A lot of the people I see in my work (in a secure mental health facility) have been homeless or continue to be homeless often as a result of the complicated interplay of drug abuse, psychosis and the chaos of their own lives. It takes a 24 hour team of round the clock people to keep everyone safe - and even then there are occasions when things go very south very fast. Homelessness is a huge problem but I'm not convinced we can solve it very easily - and migrants who do arrive will also become homeless too, they show up in the hospital too, often dealing with psychosis and trauma brought about by wars and hardships they've endured to get here.
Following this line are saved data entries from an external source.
(** C32: the test client reads what the server delivers.  Behind any number of
    keepalives, a delivery frame as [build_frame] lays it out is read back as its
    control line and its payload; the keepalives are answered, and nothing behind the
    frame is taken. *)
Theorem client_reads_delivery `{BML : BytesMutLaws} a h sub m expired k rx sent :
  let d := delivery_of h sub m in
  arena_sealed a -> (forall i, expired i = false) ->
  word (d_subject d) -> word (d_sid d) -> Forall word (option_list (d_reply d)) ->
  Forall in_u64 (option_list (d_hdr d)) -> in_u64 (blen (d_payload d)) ->
  exists c,
    next expired (mkWire (arrives (times k ping_line ++ (build_frame a h sub m).2) ++ rx) [] sent true) =
      Some (c, Nx_line (delivery_line d ++ CRLF)) /\
    wi_sent c = sent ++ times k pong_line /\
    read_msg_body (length (d_payload d)) c = Some (set_rx c rx [], d_payload d).
Proof.
  intros d Ha He H1 H2 H3 H4 H5.
  assert (Hf : (build_frame a h sub m).2 = (delivery_line d ++ CRLF) ++ d_payload d ++ CRLF).
  { unfold build_frame. rewrite arena_frame_bytes, frame_pieces_bytes by done.
    by rewrite delivery_bytes_line, <- !(assoc_L (++)). }
  rewrite Hf, (assoc_L (++)), arrives_app, <- (assoc_L (++)).
  rewrite next_keepalives; [| done | by apply delivery_line_no_cr | by unfold delivery_line; destruct (d_hdr d)].
  eexists. split; [done |]. split; [done |]. unfold read_msg_body. cbn [wi_rx].
  replace (length (d_payload d) + 2) with (length (d_payload d ++ CRLF)) by (by rewrite length_app).
  rewrite fill_arrives. simpl. rewrite drop_app_length, take_app_length. by rewrite bool_decide_eq_true_2.
Qed.

(** The barrier.  When the server answers the barrier's PING with at most 63 [+OK]
    lines and then PONG, with any keepalives in between, the barrier returns; it has
    sent its PING and one PONG per keepalive, and taken nothing behind the PONG. *)
Lemma barrier_passes expired oks k rx sent :
  (forall n i, expired n i = false) -> length oks < 64 ->
  barrier expired
    (mkWire (arrives (concat (map (fun j => times j ping_line ++ frame_ok) oks) ++ times k ping_line ++ pong_line) ++ rx)
            [] sent true) =
  Some (mkWire rx [] (sent ++ ping_line ++ times (foldr Nat.add k oks) pong_line) true, true).
Proof.
  intros He Hn. unfold barrier, send. cbn [wi_rx wi_buf wi_sent wi_auto_pong].
  rewrite barrier_loop_passes by done. by rewrite <- (assoc_L (++)).
Qed.

(** [absorb_ping_bytes] compares seven bytes with a text of six. *)
Lemma absorb_ping_bytes_never c b : absorb_ping_bytes c b = (c, b, false).
Proof.
  unfold absorb_ping_bytes. destruct (wi_auto_pong c); [| done]. simpl negb.
  destruct (length b <? 7)%nat eqn:E; [done |]. bool_to_prop.
  rewrite bool_decide_eq_false_2; [done |]. intros H. apply (f_equal length) in H. rewrite length_drop in H.
  simpl in H. lia.
Qed.

(** [drain] never answers a keepalive.  Everything that arrives until the socket is
    quiet is returned, keepalives included, and nothing is sent, also by a client that
    is to answer keepalives: [absorb_ping_bytes] compares the last seven bytes with the
    six of [PING\r\n], which are never equal.  So a server's keepalive shows up as
    traffic, and a server waiting for its PONG does not get one. *)
Lemma drain_returns_keepalives expired c arrived rest :
  (forall i, expired i = false) -> wi_rx c = arrives arrived ++ Rx_timeout :: rest ->
  drain expired c = (mkWire rest [] (wi_sent c) (wi_auto_pong c), wi_buf c ++ arrived).
Proof.
  intros He Hrx. unfold drain. rewrite Hrx. set (c0 := set_rx c _ []).
  change (mkWire rest [] (wi_sent c) (wi_auto_pong c)) with (set_rx c0 rest (wi_buf c0)).
  generalize 0 as pass. generalize (wi_buf c) as out. clearbody c0. clear Hrx.
  induction arrived as [| b arrived IH]; intros out pass; simpl; rewrite He; [by rewrite app_nil_r |].
  rewrite absorb_ping_bytes_never, IH. by rewrite <- (assoc_L (++)).
Qed.

(** ** Witnesses *)

Lemma test_frames_parse_witness :
  let fs := [T_connect (bs "{}"); T_hpub (bs "a.b") (Some (bs "r")) (header_block [bs "k: v"]) (bs "hi");
             T_pub (bs "a") None (bs "x"); T_ping] in
  feed_into Line (concat (map test_bytes fs)) default_limits [] =
  Some (Ok tt, Line, [], concat (map (fun f => cmd_events (test_cmd f)) fs)).
Proof.
  intros fs. apply (test_frames_parse default_limits fs).
  repeat apply Forall_cons_2; try apply Forall_nil_2; (split; [apply Z.leb_le; reflexivity |]).
  - split; [by eexists _, _ | by apply (bool_decide_unpack _)].
  - split_and!; [apply word_check; reflexivity | | split; [apply Z.ltb_lt | apply Z.leb_le]; reflexivity].
    repeat constructor; discriminate.
  - split_and!; [apply word_check; reflexivity | constructor | split; [apply Z.ltb_lt | apply Z.leb_le]; reflexivity].
  - exact I.
Defined.

Lemma client_reads_delivery_witness :
  let m := mkMsg (bs "a.b") (Some (bs "r")) 2 (bs "hhpayload") in
  let sub := sub_new 0 (bs "a.*") None (bs "7") 0 in
  exists c,
    next (fun _ => false)
      (mkWire (arrives (times 1 ping_line ++ (build_frame (@arena_new simple_bytesmut) false sub m).2) ++ [Rx_closed])
              [] [] true) =
      Some (c, Nx_line (bs "MSG a.b 7 r 7" ++ CRLF)) /\
    wi_sent c = pong_line /\
    read_msg_body 7 c = Some (set_rx c [Rx_closed] [], bs "payload").
Proof.
  intros m sub.
  apply (@client_reads_delivery simple_bytesmut simple_bytesmut_laws (@arena_new simple_bytesmut) false sub m
           (fun _ => false) 1 [Rx_closed] []);
    [apply arena_new_sealed | reflexivity | apply word_check; reflexivity | apply word_check; reflexivity
    | apply Forall_cons_2; [apply word_check; reflexivity | apply Forall_nil_2] | apply Forall_nil_2
    | split; [apply Z.leb_le | apply Z.ltb_lt]; reflexivity].
Defined.

Lemma barrier_passes_witness :
  barrier (fun _ _ => false) (mkWire (arrives (frame_ok ++ ping_line ++ pong_line) ++ []) [] [] true) =
  Some (mkWire [] [] (ping_line ++ pong_line) true, true).
Proof. apply (barrier_passes (fun _ _ => false) [0] 1 [] []); [reflexivity | simpl; lia]. Defined.

Lemma drain_returns_keepalives_witness :
  drain (fun _ => false) (mkWire (arrives ping_line ++ [Rx_timeout]) [] [] true) =
  (mkWire [] [] [] true, bs "PING" ++ CRLF).
Proof.
  apply (drain_returns_keepalives (fun _ => false) (mkWire (arrives ping_line ++ [Rx_timeout]) [] [] true) ping_line []);
    reflexivity.
Defined.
I think we should be putting the burden of housing onto large corporations. Big employers like the NHS, Supermarkets and Amazon should be offering subsidised housing as part of a package to their employees. This is also a Victorian idea (think of Bourneville) though it is less aggressive than the workhouses of the poor. We should also have a huge tax on second properties owned by those abroad. Very easy to blame penniless migrants, but much of the London housing is eaten up by the Arabs, Chinese and Russian second homes and luxury flats. If you want to take a house away from a UK resident and you don't intend to live in it full time, then you should pay at least 90% tax on the value of it per year. That would make it a less attractive house to own and lower the cost of housing for the rest of us.
There are many solutions to the housing crisis and homelessness but we must be wary of letting the political right convince us that the issue is with asylum seekers and a lack of money. There's plenty of money - just none of it is going to the right places.